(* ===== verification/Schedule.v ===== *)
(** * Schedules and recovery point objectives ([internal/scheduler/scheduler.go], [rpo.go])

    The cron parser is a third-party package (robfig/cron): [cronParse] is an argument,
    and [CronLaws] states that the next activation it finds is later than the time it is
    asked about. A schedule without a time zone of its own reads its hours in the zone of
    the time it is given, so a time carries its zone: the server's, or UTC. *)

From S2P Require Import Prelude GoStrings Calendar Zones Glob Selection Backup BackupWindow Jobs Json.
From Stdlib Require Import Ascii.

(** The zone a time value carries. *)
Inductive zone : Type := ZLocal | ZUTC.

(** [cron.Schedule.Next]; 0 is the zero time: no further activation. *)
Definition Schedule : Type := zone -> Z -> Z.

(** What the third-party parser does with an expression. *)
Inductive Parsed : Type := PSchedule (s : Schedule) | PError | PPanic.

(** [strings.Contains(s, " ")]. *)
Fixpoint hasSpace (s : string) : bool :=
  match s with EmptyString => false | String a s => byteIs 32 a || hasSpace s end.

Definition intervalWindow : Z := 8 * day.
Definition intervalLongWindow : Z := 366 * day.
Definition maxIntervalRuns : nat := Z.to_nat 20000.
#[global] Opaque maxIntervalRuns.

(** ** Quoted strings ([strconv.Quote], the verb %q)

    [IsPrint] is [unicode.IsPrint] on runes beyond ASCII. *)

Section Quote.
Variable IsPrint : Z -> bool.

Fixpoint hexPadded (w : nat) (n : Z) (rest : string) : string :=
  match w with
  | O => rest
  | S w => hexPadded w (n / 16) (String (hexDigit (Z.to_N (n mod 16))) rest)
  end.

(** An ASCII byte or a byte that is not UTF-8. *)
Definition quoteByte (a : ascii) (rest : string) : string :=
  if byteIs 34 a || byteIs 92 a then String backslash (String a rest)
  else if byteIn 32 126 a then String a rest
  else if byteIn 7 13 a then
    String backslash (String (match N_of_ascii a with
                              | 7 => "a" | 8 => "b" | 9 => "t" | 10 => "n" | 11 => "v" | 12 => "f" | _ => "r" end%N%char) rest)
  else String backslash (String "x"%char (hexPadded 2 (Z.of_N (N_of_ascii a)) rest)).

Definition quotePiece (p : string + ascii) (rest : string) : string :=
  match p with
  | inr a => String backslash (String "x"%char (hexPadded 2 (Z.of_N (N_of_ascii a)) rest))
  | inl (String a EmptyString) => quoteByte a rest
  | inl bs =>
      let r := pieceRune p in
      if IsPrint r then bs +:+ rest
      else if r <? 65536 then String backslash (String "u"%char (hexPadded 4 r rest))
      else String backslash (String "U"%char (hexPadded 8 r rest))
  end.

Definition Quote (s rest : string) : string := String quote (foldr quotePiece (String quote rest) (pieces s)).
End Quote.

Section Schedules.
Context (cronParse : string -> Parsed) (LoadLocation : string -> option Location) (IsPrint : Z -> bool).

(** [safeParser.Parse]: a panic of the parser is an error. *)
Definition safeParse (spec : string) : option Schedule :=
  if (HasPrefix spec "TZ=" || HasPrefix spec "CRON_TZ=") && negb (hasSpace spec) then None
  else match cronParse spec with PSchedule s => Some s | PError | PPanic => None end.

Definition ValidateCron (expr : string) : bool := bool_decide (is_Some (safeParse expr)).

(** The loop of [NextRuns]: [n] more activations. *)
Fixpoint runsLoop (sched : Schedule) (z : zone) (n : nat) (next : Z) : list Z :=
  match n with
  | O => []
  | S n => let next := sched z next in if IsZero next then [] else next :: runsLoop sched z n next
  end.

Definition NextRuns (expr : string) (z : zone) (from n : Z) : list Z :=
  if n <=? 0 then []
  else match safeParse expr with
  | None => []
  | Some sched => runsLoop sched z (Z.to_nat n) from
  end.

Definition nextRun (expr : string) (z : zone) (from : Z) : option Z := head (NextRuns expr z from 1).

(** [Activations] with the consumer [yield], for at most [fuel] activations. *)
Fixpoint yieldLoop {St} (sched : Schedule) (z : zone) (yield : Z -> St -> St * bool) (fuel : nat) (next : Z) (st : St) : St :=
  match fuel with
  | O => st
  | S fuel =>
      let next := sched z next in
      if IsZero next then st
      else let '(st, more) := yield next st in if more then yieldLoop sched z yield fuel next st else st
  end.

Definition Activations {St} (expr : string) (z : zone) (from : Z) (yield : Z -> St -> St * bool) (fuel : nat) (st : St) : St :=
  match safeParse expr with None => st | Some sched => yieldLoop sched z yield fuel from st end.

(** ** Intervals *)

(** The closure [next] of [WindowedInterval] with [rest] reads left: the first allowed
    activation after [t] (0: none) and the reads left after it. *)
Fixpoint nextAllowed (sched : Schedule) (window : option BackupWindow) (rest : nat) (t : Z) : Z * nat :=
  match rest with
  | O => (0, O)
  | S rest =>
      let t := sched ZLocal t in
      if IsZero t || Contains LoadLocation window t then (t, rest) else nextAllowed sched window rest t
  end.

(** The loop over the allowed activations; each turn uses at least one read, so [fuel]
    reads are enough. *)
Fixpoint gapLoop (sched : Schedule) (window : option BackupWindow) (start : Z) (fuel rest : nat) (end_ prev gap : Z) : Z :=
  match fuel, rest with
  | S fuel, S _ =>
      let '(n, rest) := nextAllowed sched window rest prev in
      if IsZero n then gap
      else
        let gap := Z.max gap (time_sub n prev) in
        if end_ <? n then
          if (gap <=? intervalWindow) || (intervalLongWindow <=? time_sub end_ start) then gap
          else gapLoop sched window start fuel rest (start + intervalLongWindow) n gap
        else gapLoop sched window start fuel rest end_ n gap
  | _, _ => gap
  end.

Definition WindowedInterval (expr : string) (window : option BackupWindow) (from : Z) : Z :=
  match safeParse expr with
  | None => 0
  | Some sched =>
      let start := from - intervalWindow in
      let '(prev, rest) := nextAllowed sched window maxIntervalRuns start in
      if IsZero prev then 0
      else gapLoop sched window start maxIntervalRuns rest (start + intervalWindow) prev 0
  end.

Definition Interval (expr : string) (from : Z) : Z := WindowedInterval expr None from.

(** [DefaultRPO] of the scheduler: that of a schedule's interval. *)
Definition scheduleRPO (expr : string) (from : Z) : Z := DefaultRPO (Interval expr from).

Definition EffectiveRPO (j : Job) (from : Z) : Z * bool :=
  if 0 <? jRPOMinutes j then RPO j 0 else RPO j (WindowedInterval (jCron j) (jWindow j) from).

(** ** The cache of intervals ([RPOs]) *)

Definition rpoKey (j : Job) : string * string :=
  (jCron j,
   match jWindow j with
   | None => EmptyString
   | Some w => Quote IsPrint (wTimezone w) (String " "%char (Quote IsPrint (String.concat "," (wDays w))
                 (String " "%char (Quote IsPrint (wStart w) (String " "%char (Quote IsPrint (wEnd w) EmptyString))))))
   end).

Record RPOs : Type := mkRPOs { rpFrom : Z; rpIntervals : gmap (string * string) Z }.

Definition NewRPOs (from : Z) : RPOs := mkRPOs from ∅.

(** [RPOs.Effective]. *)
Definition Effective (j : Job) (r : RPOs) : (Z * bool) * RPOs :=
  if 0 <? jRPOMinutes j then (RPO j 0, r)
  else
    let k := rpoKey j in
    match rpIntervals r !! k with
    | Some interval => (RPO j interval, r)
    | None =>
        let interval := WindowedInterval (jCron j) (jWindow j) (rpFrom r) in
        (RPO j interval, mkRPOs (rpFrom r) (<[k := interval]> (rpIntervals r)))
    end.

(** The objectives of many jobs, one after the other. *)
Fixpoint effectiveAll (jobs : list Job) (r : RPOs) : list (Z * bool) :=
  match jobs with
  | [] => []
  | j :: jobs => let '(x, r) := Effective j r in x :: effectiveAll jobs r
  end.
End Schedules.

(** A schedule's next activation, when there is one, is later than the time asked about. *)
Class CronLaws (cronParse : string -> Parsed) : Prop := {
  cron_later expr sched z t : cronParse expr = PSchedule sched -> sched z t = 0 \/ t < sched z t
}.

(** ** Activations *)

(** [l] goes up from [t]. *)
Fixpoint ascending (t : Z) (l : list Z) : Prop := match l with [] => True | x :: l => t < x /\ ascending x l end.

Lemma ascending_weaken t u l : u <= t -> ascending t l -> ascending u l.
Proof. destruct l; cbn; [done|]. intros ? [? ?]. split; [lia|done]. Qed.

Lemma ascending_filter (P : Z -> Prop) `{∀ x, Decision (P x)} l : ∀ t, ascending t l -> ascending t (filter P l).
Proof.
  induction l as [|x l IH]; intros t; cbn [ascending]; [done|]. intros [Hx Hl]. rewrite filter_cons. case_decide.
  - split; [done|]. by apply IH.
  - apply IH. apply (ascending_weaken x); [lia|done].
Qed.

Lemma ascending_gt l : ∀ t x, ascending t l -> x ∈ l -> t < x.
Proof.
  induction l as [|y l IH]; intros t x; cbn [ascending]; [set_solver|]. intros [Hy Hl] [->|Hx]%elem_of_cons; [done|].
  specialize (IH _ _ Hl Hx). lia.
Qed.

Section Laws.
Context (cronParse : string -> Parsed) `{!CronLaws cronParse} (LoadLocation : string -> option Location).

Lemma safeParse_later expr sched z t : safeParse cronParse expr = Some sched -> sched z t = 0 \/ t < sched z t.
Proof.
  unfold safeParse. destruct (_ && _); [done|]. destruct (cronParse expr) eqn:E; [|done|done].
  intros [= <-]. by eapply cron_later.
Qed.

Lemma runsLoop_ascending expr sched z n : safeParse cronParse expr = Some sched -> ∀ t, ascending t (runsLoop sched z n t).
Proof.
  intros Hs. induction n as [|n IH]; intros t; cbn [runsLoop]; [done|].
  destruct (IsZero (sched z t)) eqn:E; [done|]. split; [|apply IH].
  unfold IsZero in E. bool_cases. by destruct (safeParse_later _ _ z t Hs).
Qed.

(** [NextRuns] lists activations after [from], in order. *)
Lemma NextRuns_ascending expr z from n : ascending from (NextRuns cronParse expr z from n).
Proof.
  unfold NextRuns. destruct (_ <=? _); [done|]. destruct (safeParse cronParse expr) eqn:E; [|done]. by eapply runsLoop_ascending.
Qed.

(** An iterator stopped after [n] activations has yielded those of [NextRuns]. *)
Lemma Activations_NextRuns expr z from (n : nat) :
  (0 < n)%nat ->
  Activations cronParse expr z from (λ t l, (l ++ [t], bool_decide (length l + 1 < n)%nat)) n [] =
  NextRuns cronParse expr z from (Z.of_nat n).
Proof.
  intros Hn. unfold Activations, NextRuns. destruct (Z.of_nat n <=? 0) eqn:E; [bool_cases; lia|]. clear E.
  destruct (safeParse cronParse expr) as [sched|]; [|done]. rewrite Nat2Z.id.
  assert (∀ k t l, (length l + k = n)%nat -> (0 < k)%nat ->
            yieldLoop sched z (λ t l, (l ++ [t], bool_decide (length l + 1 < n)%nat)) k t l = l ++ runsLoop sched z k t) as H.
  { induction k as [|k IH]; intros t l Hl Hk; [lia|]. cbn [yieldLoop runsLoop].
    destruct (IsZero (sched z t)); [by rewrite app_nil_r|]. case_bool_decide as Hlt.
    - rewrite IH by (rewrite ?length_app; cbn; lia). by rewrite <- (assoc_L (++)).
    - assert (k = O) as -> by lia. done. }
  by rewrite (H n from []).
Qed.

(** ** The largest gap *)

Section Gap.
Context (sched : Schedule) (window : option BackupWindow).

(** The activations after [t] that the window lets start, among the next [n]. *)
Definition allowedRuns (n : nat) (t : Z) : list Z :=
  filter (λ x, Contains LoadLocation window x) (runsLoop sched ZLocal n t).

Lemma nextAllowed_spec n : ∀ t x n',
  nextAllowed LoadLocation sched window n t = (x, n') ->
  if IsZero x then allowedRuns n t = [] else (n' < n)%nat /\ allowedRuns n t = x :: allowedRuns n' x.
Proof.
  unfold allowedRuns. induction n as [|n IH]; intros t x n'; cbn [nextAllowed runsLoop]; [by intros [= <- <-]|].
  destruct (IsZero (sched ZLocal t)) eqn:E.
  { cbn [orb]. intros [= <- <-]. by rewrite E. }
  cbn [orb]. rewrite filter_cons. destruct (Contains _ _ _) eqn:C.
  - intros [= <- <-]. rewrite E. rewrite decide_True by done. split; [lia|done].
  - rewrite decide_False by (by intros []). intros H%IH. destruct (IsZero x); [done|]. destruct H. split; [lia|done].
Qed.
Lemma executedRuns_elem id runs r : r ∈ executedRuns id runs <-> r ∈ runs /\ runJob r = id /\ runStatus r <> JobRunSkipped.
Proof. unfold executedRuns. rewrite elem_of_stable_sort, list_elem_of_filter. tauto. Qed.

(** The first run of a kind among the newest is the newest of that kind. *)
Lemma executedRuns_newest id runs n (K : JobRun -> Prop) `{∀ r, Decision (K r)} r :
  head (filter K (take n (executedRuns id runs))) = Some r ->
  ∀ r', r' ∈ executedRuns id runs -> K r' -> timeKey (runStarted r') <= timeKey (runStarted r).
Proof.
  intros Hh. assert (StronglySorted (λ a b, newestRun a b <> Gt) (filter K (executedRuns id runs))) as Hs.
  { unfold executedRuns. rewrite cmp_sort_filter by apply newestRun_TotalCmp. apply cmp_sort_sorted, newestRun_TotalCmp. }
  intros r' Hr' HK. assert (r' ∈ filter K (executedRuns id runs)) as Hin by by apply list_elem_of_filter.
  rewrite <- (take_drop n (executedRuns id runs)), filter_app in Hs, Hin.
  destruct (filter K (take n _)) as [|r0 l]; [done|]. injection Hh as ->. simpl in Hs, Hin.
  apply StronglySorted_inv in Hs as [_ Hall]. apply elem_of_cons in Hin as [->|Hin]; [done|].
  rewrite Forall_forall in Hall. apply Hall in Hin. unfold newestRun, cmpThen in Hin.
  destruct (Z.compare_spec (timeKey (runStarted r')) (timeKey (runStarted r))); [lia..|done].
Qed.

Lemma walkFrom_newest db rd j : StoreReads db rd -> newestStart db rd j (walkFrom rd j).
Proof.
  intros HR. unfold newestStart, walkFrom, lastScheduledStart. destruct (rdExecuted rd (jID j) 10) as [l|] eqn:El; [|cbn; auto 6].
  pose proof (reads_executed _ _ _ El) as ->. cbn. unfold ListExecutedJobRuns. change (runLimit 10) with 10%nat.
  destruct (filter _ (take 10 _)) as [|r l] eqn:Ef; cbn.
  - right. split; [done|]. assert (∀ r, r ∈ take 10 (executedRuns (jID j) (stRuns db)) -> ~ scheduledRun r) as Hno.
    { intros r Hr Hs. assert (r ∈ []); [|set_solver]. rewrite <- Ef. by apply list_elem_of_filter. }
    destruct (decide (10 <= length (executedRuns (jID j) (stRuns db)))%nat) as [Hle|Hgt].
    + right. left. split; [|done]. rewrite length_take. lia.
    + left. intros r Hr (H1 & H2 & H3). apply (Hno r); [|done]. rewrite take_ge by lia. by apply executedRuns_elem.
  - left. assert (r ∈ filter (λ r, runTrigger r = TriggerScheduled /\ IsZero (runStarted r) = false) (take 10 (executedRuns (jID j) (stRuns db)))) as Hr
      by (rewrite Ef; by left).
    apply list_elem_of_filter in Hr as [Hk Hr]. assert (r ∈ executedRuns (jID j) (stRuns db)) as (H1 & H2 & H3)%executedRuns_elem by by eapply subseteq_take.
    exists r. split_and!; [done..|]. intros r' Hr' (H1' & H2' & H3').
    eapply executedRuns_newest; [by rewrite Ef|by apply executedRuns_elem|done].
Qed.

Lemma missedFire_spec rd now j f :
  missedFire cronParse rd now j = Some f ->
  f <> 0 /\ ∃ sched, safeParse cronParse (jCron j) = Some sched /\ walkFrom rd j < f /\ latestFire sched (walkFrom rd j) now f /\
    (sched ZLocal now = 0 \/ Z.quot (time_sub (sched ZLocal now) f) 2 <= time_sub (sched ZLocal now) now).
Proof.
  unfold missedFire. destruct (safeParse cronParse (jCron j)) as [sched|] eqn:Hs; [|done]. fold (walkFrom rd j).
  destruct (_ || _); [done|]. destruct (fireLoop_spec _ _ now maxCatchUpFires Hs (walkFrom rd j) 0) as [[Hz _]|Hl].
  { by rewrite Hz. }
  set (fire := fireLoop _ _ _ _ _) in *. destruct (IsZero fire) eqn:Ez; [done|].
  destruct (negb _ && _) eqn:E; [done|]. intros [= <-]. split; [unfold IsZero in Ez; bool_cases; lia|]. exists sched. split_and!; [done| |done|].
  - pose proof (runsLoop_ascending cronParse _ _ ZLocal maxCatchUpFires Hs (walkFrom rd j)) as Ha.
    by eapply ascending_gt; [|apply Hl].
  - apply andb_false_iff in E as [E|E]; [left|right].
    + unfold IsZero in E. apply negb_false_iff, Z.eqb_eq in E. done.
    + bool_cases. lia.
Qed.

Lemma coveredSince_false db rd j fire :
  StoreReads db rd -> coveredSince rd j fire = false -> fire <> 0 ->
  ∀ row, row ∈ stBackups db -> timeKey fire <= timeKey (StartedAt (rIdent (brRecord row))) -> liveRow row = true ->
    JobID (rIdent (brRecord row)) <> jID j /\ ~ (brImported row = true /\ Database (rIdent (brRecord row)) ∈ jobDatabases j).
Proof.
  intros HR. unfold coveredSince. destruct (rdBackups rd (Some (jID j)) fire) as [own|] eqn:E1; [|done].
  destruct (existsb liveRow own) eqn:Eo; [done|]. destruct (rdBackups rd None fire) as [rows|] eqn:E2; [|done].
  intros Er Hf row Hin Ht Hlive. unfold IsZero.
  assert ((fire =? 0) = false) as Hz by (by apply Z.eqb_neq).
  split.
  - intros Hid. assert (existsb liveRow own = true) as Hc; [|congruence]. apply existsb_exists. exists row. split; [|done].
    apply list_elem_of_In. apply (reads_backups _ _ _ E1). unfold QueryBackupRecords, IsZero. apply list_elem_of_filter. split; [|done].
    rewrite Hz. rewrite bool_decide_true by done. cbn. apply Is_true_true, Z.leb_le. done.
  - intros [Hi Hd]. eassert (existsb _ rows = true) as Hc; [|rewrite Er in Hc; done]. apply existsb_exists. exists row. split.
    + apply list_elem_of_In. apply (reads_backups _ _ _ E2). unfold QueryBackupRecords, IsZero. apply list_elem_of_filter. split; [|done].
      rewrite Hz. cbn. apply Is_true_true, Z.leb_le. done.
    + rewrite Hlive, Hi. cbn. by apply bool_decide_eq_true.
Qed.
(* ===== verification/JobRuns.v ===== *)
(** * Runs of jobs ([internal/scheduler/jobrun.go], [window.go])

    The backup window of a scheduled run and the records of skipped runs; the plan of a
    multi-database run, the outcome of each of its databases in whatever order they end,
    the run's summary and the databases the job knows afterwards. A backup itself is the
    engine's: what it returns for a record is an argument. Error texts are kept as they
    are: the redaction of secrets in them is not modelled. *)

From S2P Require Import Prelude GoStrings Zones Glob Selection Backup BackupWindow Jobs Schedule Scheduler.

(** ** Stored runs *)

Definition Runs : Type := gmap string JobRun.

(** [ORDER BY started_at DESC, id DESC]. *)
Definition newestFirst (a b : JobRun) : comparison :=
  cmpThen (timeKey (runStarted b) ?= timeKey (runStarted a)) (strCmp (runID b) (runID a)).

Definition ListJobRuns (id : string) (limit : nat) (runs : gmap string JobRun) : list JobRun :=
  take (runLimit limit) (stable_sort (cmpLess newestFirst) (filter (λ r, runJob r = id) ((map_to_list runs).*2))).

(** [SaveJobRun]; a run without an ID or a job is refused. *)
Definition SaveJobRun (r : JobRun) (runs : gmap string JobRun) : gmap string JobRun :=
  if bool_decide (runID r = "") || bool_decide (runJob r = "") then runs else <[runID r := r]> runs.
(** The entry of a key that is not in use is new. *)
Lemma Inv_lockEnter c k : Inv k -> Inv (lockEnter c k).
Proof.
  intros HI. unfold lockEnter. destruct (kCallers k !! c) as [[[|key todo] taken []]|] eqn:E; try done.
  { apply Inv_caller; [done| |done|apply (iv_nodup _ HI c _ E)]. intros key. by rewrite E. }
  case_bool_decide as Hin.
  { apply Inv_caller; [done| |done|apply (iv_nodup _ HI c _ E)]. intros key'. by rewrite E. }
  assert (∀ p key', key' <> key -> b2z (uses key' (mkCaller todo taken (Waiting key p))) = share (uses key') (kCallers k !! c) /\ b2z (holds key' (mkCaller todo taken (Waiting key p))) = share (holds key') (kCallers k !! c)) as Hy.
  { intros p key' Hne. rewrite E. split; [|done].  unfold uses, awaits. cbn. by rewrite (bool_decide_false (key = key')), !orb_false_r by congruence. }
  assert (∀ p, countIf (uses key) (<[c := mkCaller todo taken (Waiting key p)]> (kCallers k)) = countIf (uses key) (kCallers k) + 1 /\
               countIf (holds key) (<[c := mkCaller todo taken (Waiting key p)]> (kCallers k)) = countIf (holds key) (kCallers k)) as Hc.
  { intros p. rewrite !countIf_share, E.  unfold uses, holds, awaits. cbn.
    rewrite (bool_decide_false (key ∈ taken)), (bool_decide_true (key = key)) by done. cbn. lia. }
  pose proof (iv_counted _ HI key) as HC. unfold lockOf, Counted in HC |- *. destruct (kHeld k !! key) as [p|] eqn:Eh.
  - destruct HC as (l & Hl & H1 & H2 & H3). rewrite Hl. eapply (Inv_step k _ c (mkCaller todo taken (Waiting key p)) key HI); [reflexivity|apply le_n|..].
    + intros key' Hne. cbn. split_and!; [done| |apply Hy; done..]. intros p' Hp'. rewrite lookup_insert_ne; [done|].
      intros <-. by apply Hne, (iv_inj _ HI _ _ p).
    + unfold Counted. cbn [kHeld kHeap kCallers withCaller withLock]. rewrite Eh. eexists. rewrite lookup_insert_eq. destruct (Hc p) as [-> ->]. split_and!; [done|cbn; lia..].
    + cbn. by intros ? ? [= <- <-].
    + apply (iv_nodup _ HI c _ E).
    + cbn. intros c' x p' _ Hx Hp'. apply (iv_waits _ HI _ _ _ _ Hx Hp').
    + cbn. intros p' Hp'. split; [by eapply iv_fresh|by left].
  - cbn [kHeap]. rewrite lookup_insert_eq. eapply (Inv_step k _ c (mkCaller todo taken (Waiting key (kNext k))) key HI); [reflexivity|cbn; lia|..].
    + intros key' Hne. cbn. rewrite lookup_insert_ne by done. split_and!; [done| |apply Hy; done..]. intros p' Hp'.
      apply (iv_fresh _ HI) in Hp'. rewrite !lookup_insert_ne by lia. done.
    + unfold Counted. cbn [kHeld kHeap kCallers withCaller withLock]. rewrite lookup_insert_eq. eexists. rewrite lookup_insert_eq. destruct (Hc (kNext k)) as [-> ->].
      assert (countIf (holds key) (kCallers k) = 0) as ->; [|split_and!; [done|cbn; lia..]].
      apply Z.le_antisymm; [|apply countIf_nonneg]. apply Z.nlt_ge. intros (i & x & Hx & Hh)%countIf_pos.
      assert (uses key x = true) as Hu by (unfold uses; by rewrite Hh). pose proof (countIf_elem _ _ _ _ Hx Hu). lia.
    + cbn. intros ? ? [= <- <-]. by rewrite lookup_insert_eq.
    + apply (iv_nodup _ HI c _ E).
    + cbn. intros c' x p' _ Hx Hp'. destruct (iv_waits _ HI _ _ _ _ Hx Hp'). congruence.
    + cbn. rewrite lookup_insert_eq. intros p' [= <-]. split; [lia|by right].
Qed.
________________________
• **WHAT YOU ARE ASKED TO DO**:
Wherever the word "BackupWindow" appears in the listing above, copy the whole line.

• **EXERCISE RESPONSE**:
From S2P Require Import Prelude GoStrings Calendar Zones Glob Selection Backup BackupWindow Jobs Json.
Fixpoint nextAllowed (sched : Schedule) (window : option BackupWindow) (rest : nat) (t : Z) : Z * nat :=
Fixpoint gapLoop (sched : Schedule) (window : option BackupWindow) (start : Z) (fuel rest : nat) (end_ prev gap : Z) : Z :=
Definition WindowedInterval (expr : string) (window : option BackupWindow) (from : Z) : Z :=
Context (sched : Schedule) (window : option BackupWindow).
From S2P Require Import Prelude GoStrings Zones Glob Selection Backup BackupWindow Jobs Schedule Scheduler.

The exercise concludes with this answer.